About this Abstract |
Meeting |
2024 TMS Annual Meeting & Exhibition
|
Symposium
|
AI/Data Informatics: Computational Model Development, Verification, Validation, and Uncertainty Quantification
|
Presentation Title |
Not as Simple as We Thought: A Rigorous Examination of Data Aggregation in Materials Informatics |
Author(s) |
Taylor D. Sparks, Federico Ottomano, Giovanni De Felice, Vladimir Gusev |
On-Site Speaker (Planned) |
Taylor D. Sparks |
Abstract Scope |
Recent Machine Learning (ML) developments have opened new possibilities for materials research.
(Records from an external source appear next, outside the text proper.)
(* ===== verification/NativeProps.v ===== *)
(** * NativeProps: theorems about native sessions

    Authentication accepts live families only; ended families stay ended; however
    requests are repeated and interleaved, a login code and a refresh grant reach the
    identity provider at most once, and a generation of a family has one grant; a
    grant handed out works until it expires, and repeating the request returns it. *)

From Stdlib Require Import ZifyBool.
From stdpp Require Import base tactics numbers strings countable gmap list relations.
From S2P Require Import Prelude RustStr Text Ids Models Sql Attachments NativeCodec NativeSessions NativeWrites NativeReach NativeDemo.

Section props.
Context `{NativeLib, UuidLib, Serde AttemptSecret, Serde FamilySecret, Serde ExchangeResult,
  Serde Grant}.
Context (self : NativeSessions).

(** ** Families that ended *)

Lemma step_keeps s s' :
  attempts_inv s → native_step self s s' →
  keeps (native_families (ns_db s)) (native_families (ns_db s')).
Proof.
  intros Hai Hstep. destruct Hstep as [op|now ff fa fr fv n1 n2 input r db' _ _ E
    |k now code st header job db' _ E|k job auth fresh nonce code st Hk
    |k now fl token input r db' Hk E|k job auth now fa fr n1 n2 r db' Hk _ E|k].
  - apply evolves_keeps, write_evolves, native_run_write.
  - by eapply evolves_keeps, exchange_evolves.
  - apply evolves_keeps, write_evolves.
    pose proof (callback_claim_writes self now code st header (ns_db s)) as Hw.
    unfold writes_at in Hw. by rewrite E in Hw.
  - by apply evolves_keeps, write_evolves, callback_finish_writes, (ai_callback _ Hai k).
  - apply refresh_claim_cases in E as [(job & -> & Hc)|[(g & -> & _ & ->)|[Hne Hf]]].
    + destruct Hc as (row & Hrow & Hact & _ & _ & _ & _ & _ & _ & _ & _ & _ & _ & ->).
      eapply insert_keeps; [done..|]. unfold dead. by rewrite Hact.
    + apply evolves_keeps, write_evolves, write_same.
    + destruct r as [start| |]; [by destruct (Hne start)|..];
        by apply evolves_keeps, write_evolves, write_fenced_off.
  - apply refresh_finish_cases in E as [(g & -> & Hs)|[_ Hf]];
      [|by apply evolves_keeps, write_evolves, write_fenced_off].
    destruct Hs as (row & ? & ? & ? & ? & ? & ? & ? & Hrow & Href & _ & _ & _ & _ & _ & _ & _ & _ & _ & ->).
    eapply insert_keeps; [done..|]. unfold dead. by rewrite Href.
  - apply evolves_keeps, write_evolves, write_same.
Qed.
(** A delivery under way, numbered by the worker that claimed it: the row, the time of the
    claim, and what became of its lease. It is taken over when the row is claimed again, and
    it is lost when the row is deleted, or when the row is completed by a worker whose own
    lease is not the row's any more: completing clears the lease whoever holds it. *)
Inductive LeaseState : Type := Holding | Superseded (at_ : Z) | Robbed.
#[export] Instance LeaseState_eq_dec : EqDecision LeaseState.
Proof. solve_decision. Defined.
Record OpenClaim : Type := mk_OpenClaim { oc_key : OutboxKey; oc_at : Z; oc_state : LeaseState }.
#[export] Instance OpenClaim_eta : Eta OpenClaim := λ c, mk_OpenClaim (oc_key c) (oc_at c) (oc_state c).

(** The database with what its observers know: the messages there were when each device
    subscribed, the deliveries under way, what was delivered. *)
Record Outgoing : Type := mk_Outgoing {
  og_db : NotifyDb;
  og_seen : gmap SubscriptionId (gset MessageId);
  og_claims : gmap N OpenClaim;
  og_delivered : gset OutboxKey }.

Definition seen_after (db db' : NotifyDb) (seen : gmap SubscriptionId (gset MessageId))
    : gmap SubscriptionId (gset MessageId) :=
  gset_to_gmap (dom (nt_messages db)) (dom (nt_subscriptions db') ∖ dom (nt_subscriptions db)) ∪ seen.
Definition in_outbox (db : NotifyDb) (key : OutboxKey) : Prop := is_Some (nt_outbox db !! key).
#[export] Instance in_outbox_dec db key : Decision (in_outbox db key).
Proof. unfold in_outbox. apply _. Defined.

Definition job_key (job : PushJob) : OutboxKey := (push_subscription_id job, push_message_id job).

(** The holder of the lease of [key] becomes [state]. *)
Definition end_hold (p : OutboxKey → bool) (state : LeaseState) (c : OpenClaim) : OpenClaim :=
  if bool_decide (oc_state c = Holding) && p (oc_key c) then c <| oc_state := state |> else c.
Definition rob_gone (db : NotifyDb) : OpenClaim → OpenClaim :=
  end_hold (λ key, bool_decide (¬ in_outbox db key)) Robbed.
Definition by_holder (k : N) (key : OutboxKey) (claims : gmap N OpenClaim) : bool :=
  match claims !! k with
  | Some c => bool_decide (oc_state c = Holding) && bool_decide (oc_key c = key)
  | None => false
  end.
Definition claimed (k : N) (now : Z) (key : OutboxKey) (claims : gmap N OpenClaim) : gmap N OpenClaim :=
  <[k := mk_OpenClaim key now Holding]> (end_hold (λ key', bool_decide (key' = key)) (Superseded now) <$> claims).
Definition completed (k : N) (key : OutboxKey) (db' : NotifyDb) (claims : gmap N OpenClaim) : gmap N OpenClaim :=
  rob_gone db' <$>
    (end_hold (λ key', bool_decide (key' = key) && negb (by_holder k key claims)) Robbed <$> delete k claims).

(** A worker selects a row and claims it in two statements: the step is the second, with any
    job an earlier selection may have returned. *)
Inductive notify_step `{PushLib, Unicode} : Outgoing → Outgoing → Prop :=
  | Step_op db db' seen claims delivered :
      notify_op db db' →
      notify_step (mk_Outgoing db seen claims delivered)
        (mk_Outgoing db' (seen_after db db' seen) (rob_gone db' <$> claims)
           (filter (in_outbox db') delivered))
  | Step_claim k now job db db' seen claims delivered :
      claims !! k = None → claim_update now job db = (Ok true, db') →
      notify_step (mk_Outgoing db seen claims delivered)
        (mk_Outgoing db' seen (claimed k now (job_key job) claims) delivered)
  | Step_complete k now job result db db' seen claims delivered :
      (∀ c, claims !! k = Some c → oc_key c = job_key job) → complete now job result db = (Ok tt, db') →
      notify_step (mk_Outgoing db seen claims delivered)
        (mk_Outgoing db' seen (completed k (job_key job) db' claims)
           (filter (in_outbox db')
              (match result with Delivered => {[job_key job]} | _ => ∅ end ∪ delivered))).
However, due to the underlying statistical nature, the performance of ML estimators is heavily affected by the quality of training datasets, which are severely limited and fragmented in the case of materials informatics. Here, we investigate whether state-of-the-art ML models for property predictions can benefit from the aggregation of different datasets. We probe three different aggregation strategies in which we prioritize training size, element diversity, and composition diversity by using novelty scores from the DiSCoVeR algorithm. Surprisingly, our results consistently show that both simple and refined data aggregation strategies lead to a reduction in performance. This suggests caution when merging different experimental data sources. To guide the size increment, we compare the use of DiSCoVeR, which prioritizes chemical diversity, with a random selection. Our results show that targeting novel chemistries is not beneficial in building a training dataset. |
Proceedings Inclusion? |
Planned: |
Keywords |
Machine Learning, Computational Materials Science & Engineering, |